My husband doesn't have cancer, but he does have, in effect, a terminal condition. He is doing nothing to postpone or decrease the chances of the terminability (is that a word?). He has scoliosis from having had polio at the age of 3. (picture of his scoliosis curve here:

He won't go on oxygen (even though his breathing is at best 43% of normal on a good day). He won't take physical therapy to increase the rib cage movement. He won't take the muscle relaxants and pain killers that could improve his quality of life. He refused the life saving surgery in his 20's that could have prevented the condition he's now going through.

He refuses the stress test & other cardiac testing to see the severity of his atrial fibulation & mitrovalve prolapse.

I ... am angry.
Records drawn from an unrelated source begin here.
(* ===== verification/SourceReadiness.v ===== *)
(** * scripts/operations/assemble_source_readiness.py

    The source, compatibility and capacity evidence of the providers composed
    into one readiness result, with the blockers each owner has to remove. *)

From S2P Require Import Prelude PyFloat PyMonad PyValue PyTime PyJson Sha256 PyOs OsFacts Fixture GenerateSpec.

Module SourceReadiness.
Import Evidence.

(** A blocker: a dict with these six keys. *)
Record blocker_record := Blocker { b_owner : val; b_seam : val; b_code : val; b_severity : val; b_message : val;
                                   b_action : val }.
Definition blocker_val (b : blocker_record) : val :=
  VDict [("owner", b_owner b); ("seam", b_seam b); ("code", b_code b); ("severity", b_severity b);
         ("message", b_message b); ("action_required", b_action b)].
Definition blocker (owner seam code severity message action : val) : res blocker_record :=
  m ← py_slice_to 1000 message; a ← py_slice_to 1000 action; Ok (Blocker owner seam code severity m a).

Definition overall (statuses : list val) : string :=
  if py_in (VStr "failed") statuses then "failed" else if py_in (VStr "blocked") statuses then "blocked" else "passed".

(** A violation of the providers, and a check of their compatibility *)
Definition violation_severity (item : val) : res string :=
  c ← dget item "code"; b ← in_set c [VStr "PROVIDER_GATE_FAILED"; VStr "PROVIDER_GATE_TIMEOUT"];
  Ok (if b : bool then "failed" else "blocked").
Definition item_blocker (item severity : val) : res blocker_record :=
  owner ← getitem item "owner"; seam ← getitem item "seam"; code ← getitem item "code";
  message ← getitem item "message"; action ← getitem item "action_required";
  blocker owner seam code severity message action.
Definition violation_blocker (item : val) : res blocker_record :=
  s ← violation_severity item; item_blocker item (VStr s).
Definition check_blocker (item : val) : res (list blocker_record) :=
  s ← getitem item "status";
  if py_ne s (VStr "passed") then
    owner ← getitem item "owner"; seam ← getitem item "seam"; code ← getitem item "code";
    severity ← getitem item "status"; message ← getitem item "message"; action ← getitem item "action_required";
    b ← blocker owner seam code severity message action; Ok [b]
  else Ok [].

(** A dict with values of any hashable type as keys: an assignment keeps the place of a key. *)
Fixpoint put {K A} (eqb : K -> K -> bool) (k : K) (x : A) (d : list (K * A)) : list (K * A) :=
  match d with
  | [] => [(k, x)]
  | (k', y) :: r => if eqb k k' then (k', x) :: r else (k', y) :: put eqb k x r
  end.
Definition dict_of {K A} (eqb : K -> K -> bool) (l : list (K * A)) : list (K * A) :=
  fold_left (λ d kx, put eqb kx.1 kx.2 d) l [].

(** [{record['provider']: record for record in registry.get('providers', [])}] *)
Definition records_of (registry : val) : res (list (val * val)) :=
  l ← dget_or registry "providers" (VList []); l ← py_iter l; kv ← keyed Ok "provider" l; Ok (dict_of py_eq kv).

(** The record a failure of the capacity speaks of: the first whose provider or path it contains. *)
Definition mentions (message : val) (name_record : val * val) : res bool :=
  ror (py_contains name_record.1 message) (p ← getitem name_record.2 "path"; py_contains p message).
Definition failure_blocker (records : list (val * val)) (message : val) : res blocker_record :=
  matched ← rfind (mentions message) records;
  match matched with
  | Some (_, r) =>
      if truthy r then
        owner ← getitem r "owner"; name ← getitem r "provider"; action ← getitem r "action_required";
        blocker owner (VStr (py_str name +:+ " capacity budget")) (VStr "PROVIDER_CAPACITY_INVALID") (VStr "failed")
          message action
      else
        blocker (VStr "Senior 4") (VStr "capacity envelope aggregation") (VStr "CAPACITY_ENVELOPE_FAILED") (VStr "failed")
          message (VStr "Coordinate the provider budget that consumes shared headroom; do not increase the envelope silently.")
  | None =>
      blocker (VStr "Senior 4") (VStr "capacity envelope aggregation") (VStr "CAPACITY_ENVELOPE_FAILED") (VStr "failed")
        message (VStr "Coordinate the provider budget that consumes shared headroom; do not increase the envelope silently.")
  end.

(** The blockers without repetition, the last of each key, in the order of the result *)
Definition unique_key (b : blocker_record) : res (list val) :=
  let k := [b_owner b; b_seam b; b_code b; b_message b] in
  _ ← rmap check_hash k; Ok k.
Definition unique_blockers (l : list blocker_record) : res (list blocker_record) :=
  kv ← rmap (λ b, k ← unique_key b; Ok (k, b)) l;
  Ok (map snd (dict_of (λ a b, py_eq (VList a) (VList b)) kv)).
Definition sort_key (b : blocker_record) : val :=
  VList [b_severity b; b_owner b; b_code b; b_seam b; b_message b].

Definition ZERO_SHA : string := "0000000000000000000000000000000000000000".
Definition checkpoint (name : string) (status : val) (evidence_ref : string) : val :=
  VDict [("name", VStr name); ("status", status); ("evidence_ref", VStr evidence_ref)].
Definition readiness (git_sha status : val) (checkpoints : list val) (blockers : list blocker_record) : val :=
  VDict [("schema_version", VStr "integration-readiness-result-v0"); ("git_sha", git_sha); ("status", status);
         ("checkpoints", VList checkpoints); ("blockers", VList (map blocker_val blockers))].

(** The commit of the provider document in a result about unreadable evidence *)
Definition failed_sha (provider : option val) : string :=
  match dget_or (default (VDict []) provider) "git_sha" (VStr ZERO_SHA) with Ok v => py_str v | Raise _ => ZERO_SHA end.

Section Env.
Context `{Platform}.

Definition OPERATIONS : path := Path.div repo_root "contracts/operations".
Definition PROVIDER_SCHEMA : path := Path.div OPERATIONS "integration-result-v0.schema.json".
Definition COMPAT_SCHEMA : path := Path.div OPERATIONS "provider-compatibility-result-v0.schema.json".
Definition CAPACITY_SCHEMA : path := Path.div OPERATIONS "capacity-result-v0.schema.json".
Definition RESULT_SCHEMA : path := Path.div OPERATIONS "integration-readiness-result-v0.schema.json".
Definition CAPACITY_REGISTRY : path := Path.div repo_root "operations/capacity/provider-capacity-registry-v0.json".

Definition load (p : path) : IO val := load_json p.
Definition errors (schema : path) (document : val) (label : string) : IO (list string) :=
  labelled_errors schema document label.
Definition ref (p : path) : IO string :=
  resolved ← resolve p; root ← resolve repo_root;
  mret (default (Path.to_str resolved) (Path.relative_to resolved root)).

Record args := Args { provider_result : path; compatibility_result : path; capacity_result : path;
                      capacity_registry : path; a_output : path; allow_blocked : bool }.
How the doctor's can look him in the eye and not say "MAN! TAKE CARE OF YOURSELF!" is beyond me.

I can understand your frustration in seeing undiagnosed cancer. I don't understand burying your head in the sand. I admire your ability to reach beyond and still remain compassionate ...

At 1:53 PM, Blogger Gary said...

One thing a human has is the knowledge that he is going to die. The manner of his death can be of his own choosing or that of others.
My dermatologist checks my skin every 6 months for cancer. I spend the time because skin cancer is curable.
No doctor examines my lungs because lung cancer is not.